> _Task goal_:
As the answer, set down the lines below from the one containing "JUndefined => SNull" through the one containing "Some (pretty z)", exactly and inclusively, and no others.
(Information supplied Opens)
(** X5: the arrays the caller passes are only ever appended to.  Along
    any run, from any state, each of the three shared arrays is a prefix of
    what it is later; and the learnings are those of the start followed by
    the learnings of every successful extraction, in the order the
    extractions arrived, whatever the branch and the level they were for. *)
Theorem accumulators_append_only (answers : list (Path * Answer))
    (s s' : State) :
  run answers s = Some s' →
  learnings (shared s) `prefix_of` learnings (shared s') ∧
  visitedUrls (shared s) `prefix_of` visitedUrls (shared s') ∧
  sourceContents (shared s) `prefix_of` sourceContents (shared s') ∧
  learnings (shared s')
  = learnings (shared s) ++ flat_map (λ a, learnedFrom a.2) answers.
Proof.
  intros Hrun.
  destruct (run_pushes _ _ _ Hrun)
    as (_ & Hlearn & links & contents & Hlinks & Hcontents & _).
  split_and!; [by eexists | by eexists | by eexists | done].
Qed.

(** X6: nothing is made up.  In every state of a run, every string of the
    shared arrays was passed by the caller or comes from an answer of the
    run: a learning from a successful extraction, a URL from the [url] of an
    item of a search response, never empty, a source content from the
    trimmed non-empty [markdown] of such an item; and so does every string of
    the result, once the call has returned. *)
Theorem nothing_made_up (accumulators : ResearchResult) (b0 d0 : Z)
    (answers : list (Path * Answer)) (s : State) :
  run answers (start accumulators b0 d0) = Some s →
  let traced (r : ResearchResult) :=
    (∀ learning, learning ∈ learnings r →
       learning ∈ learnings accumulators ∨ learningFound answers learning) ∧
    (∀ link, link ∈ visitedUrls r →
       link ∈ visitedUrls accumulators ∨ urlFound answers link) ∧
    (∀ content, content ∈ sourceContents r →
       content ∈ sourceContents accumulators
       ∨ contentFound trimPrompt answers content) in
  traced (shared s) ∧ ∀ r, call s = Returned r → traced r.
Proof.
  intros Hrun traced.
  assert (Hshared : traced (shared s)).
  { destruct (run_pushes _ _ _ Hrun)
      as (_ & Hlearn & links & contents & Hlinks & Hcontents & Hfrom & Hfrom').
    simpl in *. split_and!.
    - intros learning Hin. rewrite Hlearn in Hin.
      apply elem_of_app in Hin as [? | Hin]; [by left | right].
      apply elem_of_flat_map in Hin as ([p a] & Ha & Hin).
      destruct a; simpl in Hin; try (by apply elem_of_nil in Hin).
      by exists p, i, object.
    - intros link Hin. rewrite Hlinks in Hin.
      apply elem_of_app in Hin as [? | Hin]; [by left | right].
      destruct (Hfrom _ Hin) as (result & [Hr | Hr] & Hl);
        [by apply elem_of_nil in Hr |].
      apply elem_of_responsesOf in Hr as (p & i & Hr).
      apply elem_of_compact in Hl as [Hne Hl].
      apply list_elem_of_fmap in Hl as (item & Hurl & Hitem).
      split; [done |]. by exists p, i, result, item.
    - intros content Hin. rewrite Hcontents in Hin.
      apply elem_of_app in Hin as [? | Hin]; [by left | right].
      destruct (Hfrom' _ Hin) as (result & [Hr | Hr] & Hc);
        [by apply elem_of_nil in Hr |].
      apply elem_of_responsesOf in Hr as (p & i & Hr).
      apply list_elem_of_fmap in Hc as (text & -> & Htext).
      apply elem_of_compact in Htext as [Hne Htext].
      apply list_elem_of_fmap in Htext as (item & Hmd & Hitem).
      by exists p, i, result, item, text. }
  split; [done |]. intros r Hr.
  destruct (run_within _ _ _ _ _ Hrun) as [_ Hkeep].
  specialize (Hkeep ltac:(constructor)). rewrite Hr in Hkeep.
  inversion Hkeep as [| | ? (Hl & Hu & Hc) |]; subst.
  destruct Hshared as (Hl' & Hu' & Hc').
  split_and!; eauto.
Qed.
(Information supplied Closes)
(Information supplied Opens)
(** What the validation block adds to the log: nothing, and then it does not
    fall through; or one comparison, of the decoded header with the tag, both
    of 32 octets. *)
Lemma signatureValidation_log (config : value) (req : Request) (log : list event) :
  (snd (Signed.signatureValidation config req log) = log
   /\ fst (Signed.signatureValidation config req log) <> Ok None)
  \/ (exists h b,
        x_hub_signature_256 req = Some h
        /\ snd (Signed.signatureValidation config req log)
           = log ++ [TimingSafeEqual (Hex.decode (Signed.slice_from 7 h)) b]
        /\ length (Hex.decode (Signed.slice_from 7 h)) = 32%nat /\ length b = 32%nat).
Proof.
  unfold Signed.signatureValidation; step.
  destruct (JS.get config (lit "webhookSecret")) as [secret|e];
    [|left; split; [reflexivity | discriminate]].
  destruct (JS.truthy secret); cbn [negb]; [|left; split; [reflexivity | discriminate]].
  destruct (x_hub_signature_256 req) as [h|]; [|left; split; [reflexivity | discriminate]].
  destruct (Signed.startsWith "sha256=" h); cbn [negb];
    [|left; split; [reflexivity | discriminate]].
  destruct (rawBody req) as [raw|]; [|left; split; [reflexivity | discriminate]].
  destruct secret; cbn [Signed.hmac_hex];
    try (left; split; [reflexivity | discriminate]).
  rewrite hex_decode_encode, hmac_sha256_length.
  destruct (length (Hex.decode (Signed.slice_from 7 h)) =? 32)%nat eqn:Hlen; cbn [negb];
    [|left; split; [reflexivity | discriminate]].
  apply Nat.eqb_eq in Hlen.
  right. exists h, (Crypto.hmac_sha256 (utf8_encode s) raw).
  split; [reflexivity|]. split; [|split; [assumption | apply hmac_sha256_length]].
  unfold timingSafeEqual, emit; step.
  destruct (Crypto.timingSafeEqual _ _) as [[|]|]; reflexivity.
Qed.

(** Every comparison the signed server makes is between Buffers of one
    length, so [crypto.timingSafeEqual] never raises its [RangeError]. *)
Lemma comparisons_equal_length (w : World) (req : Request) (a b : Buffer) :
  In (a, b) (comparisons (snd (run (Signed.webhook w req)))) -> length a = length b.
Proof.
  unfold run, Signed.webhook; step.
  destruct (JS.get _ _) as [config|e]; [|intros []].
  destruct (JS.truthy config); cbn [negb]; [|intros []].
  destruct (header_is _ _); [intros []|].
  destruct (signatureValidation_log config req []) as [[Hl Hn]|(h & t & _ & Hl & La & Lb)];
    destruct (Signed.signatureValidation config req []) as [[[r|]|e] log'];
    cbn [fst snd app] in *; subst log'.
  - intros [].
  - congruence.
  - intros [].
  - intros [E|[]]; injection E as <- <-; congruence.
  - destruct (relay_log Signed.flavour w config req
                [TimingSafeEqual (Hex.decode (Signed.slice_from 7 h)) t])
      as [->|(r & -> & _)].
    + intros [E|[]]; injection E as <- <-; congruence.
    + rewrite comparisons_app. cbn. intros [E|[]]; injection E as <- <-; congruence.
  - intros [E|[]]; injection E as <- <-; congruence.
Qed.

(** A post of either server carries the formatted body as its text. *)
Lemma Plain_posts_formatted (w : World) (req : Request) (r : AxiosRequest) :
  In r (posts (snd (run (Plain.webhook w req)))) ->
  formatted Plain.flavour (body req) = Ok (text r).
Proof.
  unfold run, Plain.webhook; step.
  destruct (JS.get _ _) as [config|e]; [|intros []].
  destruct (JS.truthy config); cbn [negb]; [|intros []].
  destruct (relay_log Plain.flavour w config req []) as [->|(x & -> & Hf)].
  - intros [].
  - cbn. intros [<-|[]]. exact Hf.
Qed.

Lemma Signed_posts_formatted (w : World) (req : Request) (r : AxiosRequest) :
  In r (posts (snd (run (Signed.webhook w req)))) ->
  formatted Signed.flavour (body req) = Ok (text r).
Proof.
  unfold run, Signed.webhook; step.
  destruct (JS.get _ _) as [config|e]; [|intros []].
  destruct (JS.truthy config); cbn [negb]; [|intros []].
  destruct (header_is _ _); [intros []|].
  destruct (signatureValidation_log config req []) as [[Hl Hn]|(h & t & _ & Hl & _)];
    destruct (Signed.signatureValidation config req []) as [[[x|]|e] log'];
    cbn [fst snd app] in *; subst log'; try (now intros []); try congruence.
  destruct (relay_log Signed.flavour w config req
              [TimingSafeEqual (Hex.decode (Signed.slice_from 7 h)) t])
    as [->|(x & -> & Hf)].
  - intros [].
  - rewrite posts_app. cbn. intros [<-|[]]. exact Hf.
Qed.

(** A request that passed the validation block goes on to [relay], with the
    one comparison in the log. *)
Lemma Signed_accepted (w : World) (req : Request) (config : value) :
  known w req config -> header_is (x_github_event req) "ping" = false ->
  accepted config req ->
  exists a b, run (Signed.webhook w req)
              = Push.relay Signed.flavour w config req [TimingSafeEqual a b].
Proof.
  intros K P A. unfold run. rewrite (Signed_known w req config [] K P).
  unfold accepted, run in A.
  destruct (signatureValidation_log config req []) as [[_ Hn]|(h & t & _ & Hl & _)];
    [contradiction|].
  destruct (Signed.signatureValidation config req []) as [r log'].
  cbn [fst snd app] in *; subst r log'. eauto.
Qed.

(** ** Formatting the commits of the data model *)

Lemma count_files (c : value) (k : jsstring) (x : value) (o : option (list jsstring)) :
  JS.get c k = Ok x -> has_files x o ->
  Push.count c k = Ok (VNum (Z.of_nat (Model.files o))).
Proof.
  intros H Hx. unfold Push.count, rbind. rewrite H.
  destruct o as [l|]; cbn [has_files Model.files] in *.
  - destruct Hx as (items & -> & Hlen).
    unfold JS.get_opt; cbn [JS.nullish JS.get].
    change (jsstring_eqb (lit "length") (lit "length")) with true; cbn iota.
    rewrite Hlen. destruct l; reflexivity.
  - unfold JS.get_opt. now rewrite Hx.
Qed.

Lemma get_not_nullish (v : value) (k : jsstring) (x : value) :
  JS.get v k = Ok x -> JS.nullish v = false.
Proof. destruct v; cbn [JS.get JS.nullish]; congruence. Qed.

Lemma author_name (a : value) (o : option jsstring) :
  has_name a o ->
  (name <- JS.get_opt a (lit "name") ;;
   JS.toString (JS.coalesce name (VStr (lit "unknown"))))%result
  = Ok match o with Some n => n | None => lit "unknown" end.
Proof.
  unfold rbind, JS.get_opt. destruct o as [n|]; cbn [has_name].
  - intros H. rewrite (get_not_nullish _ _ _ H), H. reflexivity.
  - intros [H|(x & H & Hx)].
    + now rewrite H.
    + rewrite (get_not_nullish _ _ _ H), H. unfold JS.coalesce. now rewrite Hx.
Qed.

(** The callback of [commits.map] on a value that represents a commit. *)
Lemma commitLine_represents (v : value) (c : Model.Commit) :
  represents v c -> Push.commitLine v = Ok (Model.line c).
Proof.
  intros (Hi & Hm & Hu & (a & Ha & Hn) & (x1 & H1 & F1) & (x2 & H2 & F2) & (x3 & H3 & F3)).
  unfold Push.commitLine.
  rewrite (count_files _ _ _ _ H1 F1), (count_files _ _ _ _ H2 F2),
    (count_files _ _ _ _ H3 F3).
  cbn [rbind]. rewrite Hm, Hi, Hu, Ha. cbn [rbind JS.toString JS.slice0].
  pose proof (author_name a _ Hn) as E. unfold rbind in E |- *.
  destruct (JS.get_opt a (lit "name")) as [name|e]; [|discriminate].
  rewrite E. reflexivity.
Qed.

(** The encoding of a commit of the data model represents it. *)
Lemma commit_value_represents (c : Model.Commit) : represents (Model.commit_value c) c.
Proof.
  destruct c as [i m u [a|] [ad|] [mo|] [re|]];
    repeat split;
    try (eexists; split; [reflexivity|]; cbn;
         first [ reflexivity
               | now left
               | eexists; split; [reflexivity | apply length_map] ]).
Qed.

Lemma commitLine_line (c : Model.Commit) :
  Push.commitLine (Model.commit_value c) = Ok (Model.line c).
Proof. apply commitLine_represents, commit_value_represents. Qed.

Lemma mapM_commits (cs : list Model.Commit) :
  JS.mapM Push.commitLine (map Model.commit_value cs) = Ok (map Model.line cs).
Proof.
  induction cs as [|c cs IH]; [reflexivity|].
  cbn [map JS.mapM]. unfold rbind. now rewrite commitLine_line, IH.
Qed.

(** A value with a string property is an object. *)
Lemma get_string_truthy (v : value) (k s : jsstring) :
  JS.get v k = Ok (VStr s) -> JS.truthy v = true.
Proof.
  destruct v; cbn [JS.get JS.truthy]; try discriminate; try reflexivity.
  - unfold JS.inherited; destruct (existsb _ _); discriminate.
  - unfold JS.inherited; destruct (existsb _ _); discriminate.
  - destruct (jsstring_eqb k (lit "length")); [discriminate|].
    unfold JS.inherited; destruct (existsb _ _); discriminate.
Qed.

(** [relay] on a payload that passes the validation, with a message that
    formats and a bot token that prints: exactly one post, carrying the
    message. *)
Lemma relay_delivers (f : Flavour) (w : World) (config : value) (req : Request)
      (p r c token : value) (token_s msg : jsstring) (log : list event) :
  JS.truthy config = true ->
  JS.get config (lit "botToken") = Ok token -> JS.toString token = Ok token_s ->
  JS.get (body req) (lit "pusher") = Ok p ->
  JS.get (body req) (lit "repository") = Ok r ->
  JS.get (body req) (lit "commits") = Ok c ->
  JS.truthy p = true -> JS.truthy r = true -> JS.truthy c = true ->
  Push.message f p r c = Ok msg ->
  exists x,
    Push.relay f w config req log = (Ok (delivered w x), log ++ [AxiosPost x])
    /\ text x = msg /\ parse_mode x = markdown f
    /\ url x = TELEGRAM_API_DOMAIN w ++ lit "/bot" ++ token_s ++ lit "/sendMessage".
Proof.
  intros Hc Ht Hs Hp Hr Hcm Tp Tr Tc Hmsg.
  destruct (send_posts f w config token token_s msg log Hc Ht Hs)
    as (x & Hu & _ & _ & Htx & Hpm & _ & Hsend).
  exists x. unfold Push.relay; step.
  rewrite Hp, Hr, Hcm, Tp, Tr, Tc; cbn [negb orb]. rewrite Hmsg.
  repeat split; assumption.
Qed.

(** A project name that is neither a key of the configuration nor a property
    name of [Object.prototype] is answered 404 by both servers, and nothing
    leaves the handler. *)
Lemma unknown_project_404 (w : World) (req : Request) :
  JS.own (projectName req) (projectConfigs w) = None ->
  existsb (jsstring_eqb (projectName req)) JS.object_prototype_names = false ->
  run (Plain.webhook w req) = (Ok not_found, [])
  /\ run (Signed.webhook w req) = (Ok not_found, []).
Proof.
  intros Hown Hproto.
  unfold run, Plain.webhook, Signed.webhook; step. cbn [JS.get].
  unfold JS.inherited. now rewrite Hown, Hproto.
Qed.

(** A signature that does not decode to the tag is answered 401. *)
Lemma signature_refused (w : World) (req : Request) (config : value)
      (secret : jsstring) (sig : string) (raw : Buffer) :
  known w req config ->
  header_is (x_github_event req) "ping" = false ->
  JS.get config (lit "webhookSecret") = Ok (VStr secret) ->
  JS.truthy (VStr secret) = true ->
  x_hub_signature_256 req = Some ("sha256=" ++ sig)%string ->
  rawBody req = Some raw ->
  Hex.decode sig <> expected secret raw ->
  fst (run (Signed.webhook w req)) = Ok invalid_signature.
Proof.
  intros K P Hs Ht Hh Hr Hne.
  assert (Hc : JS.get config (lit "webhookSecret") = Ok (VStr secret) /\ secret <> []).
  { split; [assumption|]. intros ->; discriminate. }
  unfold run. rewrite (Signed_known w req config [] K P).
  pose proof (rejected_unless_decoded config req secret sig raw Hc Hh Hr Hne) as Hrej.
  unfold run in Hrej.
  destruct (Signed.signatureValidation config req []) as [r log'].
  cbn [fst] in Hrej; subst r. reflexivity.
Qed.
(Information supplied Closes)
(Information supplied Opens)
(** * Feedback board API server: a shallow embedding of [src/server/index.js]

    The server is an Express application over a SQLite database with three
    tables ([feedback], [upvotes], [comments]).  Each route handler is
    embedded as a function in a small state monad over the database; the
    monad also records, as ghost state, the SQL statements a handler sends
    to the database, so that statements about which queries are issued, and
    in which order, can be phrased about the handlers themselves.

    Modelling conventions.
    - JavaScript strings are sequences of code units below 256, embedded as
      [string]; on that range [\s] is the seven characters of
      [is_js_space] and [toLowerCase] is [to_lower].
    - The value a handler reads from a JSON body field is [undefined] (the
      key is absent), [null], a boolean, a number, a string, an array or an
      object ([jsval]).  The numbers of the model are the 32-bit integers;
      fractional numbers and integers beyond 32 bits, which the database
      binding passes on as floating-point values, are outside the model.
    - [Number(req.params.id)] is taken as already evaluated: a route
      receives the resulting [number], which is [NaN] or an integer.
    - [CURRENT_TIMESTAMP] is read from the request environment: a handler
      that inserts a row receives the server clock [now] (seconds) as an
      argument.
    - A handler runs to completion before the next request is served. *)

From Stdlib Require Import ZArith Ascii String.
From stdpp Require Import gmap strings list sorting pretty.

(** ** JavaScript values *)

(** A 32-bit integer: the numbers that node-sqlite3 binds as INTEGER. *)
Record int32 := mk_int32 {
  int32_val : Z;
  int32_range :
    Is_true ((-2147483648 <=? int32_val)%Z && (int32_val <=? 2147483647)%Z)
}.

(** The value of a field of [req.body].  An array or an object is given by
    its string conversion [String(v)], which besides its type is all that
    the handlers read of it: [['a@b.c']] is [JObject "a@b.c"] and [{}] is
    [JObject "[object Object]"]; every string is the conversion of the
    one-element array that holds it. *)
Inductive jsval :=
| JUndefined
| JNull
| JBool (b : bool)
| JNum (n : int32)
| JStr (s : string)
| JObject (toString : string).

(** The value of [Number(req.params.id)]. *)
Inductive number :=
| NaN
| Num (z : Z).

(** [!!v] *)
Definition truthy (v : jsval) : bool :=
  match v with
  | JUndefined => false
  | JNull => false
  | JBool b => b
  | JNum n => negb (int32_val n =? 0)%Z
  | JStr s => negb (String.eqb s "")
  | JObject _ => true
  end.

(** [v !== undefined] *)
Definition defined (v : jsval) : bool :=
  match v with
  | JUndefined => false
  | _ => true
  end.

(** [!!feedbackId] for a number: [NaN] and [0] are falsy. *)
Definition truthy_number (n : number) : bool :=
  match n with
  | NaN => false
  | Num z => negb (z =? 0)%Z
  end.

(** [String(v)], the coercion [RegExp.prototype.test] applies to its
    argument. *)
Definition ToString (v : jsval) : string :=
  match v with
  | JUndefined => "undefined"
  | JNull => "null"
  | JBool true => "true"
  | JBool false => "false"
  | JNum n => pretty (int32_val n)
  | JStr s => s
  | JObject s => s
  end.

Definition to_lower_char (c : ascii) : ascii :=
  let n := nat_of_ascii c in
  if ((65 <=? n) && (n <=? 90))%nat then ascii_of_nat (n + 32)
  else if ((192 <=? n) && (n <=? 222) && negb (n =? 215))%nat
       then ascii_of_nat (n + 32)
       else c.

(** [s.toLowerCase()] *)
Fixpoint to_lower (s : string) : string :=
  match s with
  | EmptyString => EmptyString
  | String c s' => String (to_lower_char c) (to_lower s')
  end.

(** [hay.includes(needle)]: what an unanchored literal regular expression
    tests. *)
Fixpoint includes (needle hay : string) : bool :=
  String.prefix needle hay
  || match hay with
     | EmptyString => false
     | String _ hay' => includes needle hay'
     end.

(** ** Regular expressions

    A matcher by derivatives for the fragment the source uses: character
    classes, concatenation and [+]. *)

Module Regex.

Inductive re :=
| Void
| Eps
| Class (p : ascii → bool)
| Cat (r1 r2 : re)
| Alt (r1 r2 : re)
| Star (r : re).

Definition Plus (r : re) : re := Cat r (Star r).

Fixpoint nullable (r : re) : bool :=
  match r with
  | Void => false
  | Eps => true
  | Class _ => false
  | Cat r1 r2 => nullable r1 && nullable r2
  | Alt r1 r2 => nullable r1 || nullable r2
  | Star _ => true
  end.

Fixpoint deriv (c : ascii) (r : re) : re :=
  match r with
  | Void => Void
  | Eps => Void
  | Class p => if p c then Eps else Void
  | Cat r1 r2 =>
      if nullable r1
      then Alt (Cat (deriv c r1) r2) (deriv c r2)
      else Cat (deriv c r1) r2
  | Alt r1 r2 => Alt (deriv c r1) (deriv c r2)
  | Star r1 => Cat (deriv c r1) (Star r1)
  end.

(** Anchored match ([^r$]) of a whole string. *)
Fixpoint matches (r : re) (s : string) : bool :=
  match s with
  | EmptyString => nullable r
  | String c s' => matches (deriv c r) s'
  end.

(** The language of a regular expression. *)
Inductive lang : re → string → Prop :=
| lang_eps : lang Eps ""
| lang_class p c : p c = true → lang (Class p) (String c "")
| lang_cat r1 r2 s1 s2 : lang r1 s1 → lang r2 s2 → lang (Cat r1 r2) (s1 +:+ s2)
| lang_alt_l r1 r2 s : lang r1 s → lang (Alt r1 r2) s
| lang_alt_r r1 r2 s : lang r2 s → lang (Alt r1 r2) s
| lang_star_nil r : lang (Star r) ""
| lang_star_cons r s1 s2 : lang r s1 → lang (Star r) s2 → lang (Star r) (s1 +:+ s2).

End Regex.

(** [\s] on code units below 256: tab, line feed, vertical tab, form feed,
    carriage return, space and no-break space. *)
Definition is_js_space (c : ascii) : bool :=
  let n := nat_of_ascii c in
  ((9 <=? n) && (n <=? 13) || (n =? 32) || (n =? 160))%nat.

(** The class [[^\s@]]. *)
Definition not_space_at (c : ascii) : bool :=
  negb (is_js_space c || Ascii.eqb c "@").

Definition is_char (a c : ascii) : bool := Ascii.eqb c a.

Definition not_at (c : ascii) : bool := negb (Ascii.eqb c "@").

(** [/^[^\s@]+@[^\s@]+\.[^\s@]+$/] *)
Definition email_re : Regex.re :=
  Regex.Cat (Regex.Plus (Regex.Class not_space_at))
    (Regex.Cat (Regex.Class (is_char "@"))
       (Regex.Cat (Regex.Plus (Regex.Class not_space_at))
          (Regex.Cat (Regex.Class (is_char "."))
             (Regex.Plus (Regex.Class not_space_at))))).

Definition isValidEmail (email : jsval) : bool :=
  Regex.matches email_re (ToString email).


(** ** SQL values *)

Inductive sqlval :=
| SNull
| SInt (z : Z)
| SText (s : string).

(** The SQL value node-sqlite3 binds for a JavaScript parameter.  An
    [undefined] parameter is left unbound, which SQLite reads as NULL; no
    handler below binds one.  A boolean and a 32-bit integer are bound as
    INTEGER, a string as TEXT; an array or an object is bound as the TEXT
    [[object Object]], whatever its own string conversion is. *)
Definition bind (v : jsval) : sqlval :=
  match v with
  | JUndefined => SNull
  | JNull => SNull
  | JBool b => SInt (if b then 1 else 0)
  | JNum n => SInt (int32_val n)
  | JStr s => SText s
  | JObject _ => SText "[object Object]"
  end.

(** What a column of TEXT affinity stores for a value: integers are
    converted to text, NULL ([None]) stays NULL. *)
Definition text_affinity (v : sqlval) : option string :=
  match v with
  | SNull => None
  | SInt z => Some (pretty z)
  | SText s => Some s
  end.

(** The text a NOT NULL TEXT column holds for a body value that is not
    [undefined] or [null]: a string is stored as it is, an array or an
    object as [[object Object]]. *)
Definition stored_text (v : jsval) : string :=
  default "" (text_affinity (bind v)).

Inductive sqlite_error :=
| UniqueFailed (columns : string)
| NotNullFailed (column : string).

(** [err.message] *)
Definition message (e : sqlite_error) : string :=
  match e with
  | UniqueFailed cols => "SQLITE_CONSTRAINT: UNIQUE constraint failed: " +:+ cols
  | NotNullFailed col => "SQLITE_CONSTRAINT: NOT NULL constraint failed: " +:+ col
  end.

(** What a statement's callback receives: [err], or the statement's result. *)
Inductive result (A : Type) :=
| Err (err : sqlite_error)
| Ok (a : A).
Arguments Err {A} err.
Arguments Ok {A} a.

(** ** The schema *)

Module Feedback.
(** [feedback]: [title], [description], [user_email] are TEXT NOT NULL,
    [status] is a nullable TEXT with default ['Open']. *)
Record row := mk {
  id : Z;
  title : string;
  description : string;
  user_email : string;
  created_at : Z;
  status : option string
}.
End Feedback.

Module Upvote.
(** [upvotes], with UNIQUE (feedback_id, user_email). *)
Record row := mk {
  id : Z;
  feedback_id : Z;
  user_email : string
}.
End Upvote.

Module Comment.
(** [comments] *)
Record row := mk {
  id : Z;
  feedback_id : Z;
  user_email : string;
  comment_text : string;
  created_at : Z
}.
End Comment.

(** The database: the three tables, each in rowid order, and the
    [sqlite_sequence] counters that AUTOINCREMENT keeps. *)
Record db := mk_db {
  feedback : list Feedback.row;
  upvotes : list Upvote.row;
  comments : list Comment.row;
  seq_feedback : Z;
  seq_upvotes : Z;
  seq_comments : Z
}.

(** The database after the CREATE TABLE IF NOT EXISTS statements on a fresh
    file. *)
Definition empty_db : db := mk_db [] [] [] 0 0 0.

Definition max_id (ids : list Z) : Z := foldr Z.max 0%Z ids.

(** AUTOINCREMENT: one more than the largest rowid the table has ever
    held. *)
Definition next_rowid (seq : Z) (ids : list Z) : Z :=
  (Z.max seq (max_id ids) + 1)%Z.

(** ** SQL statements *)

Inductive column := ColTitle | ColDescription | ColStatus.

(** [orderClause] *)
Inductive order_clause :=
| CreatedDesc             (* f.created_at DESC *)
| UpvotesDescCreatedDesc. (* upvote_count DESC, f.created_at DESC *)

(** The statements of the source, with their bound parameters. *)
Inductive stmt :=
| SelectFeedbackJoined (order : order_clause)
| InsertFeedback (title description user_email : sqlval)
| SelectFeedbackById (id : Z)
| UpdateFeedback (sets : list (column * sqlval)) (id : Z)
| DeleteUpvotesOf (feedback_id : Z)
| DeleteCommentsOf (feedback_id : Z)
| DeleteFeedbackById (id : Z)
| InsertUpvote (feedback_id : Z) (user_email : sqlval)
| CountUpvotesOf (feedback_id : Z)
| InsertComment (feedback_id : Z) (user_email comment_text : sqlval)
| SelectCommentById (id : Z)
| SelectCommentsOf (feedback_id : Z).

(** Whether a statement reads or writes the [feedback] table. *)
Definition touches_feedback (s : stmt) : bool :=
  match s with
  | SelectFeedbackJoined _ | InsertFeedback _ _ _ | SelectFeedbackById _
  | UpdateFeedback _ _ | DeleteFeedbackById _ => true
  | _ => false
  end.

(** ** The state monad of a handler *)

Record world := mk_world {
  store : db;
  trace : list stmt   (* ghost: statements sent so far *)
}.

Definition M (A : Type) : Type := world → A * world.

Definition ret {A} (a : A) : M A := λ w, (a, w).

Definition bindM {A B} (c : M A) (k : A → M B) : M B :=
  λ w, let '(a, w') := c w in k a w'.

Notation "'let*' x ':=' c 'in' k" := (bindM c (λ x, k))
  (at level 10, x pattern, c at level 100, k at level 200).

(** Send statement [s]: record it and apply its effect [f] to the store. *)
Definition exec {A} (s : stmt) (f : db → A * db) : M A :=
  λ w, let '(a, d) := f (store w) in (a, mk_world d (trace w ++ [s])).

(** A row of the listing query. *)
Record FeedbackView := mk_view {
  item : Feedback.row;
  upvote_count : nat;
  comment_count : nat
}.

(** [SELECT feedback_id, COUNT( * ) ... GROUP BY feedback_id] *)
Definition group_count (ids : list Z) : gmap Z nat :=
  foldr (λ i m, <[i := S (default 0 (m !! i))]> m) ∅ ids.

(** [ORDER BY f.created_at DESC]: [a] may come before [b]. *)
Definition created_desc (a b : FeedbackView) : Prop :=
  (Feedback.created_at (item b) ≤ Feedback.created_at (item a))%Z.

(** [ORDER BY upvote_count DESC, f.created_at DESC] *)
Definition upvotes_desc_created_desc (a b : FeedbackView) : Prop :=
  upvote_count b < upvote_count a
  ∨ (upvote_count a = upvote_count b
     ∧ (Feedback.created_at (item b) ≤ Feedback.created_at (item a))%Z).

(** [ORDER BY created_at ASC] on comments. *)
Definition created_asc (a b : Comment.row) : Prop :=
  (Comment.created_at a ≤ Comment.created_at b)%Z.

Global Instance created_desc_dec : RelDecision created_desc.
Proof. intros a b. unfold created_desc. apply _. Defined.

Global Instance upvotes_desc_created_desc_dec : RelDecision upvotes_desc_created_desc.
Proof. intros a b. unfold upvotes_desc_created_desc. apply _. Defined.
(Information supplied Closes)
> _Expected answer_:
  | JUndefined => SNull
  | JNull => SNull
  | JBool b => SInt (if b then 1 else 0)
  | JNum n => SInt (int32_val n)
  | JStr s => SText s
  | JObject _ => SText "[object Object]"
  end.

(** What a column of TEXT affinity stores for a value: integers are
    converted to text, NULL ([None]) stays NULL. *)
Definition text_affinity (v : sqlval) : option string :=
  match v with
  | SNull => None
  | SInt z => Some (pretty z)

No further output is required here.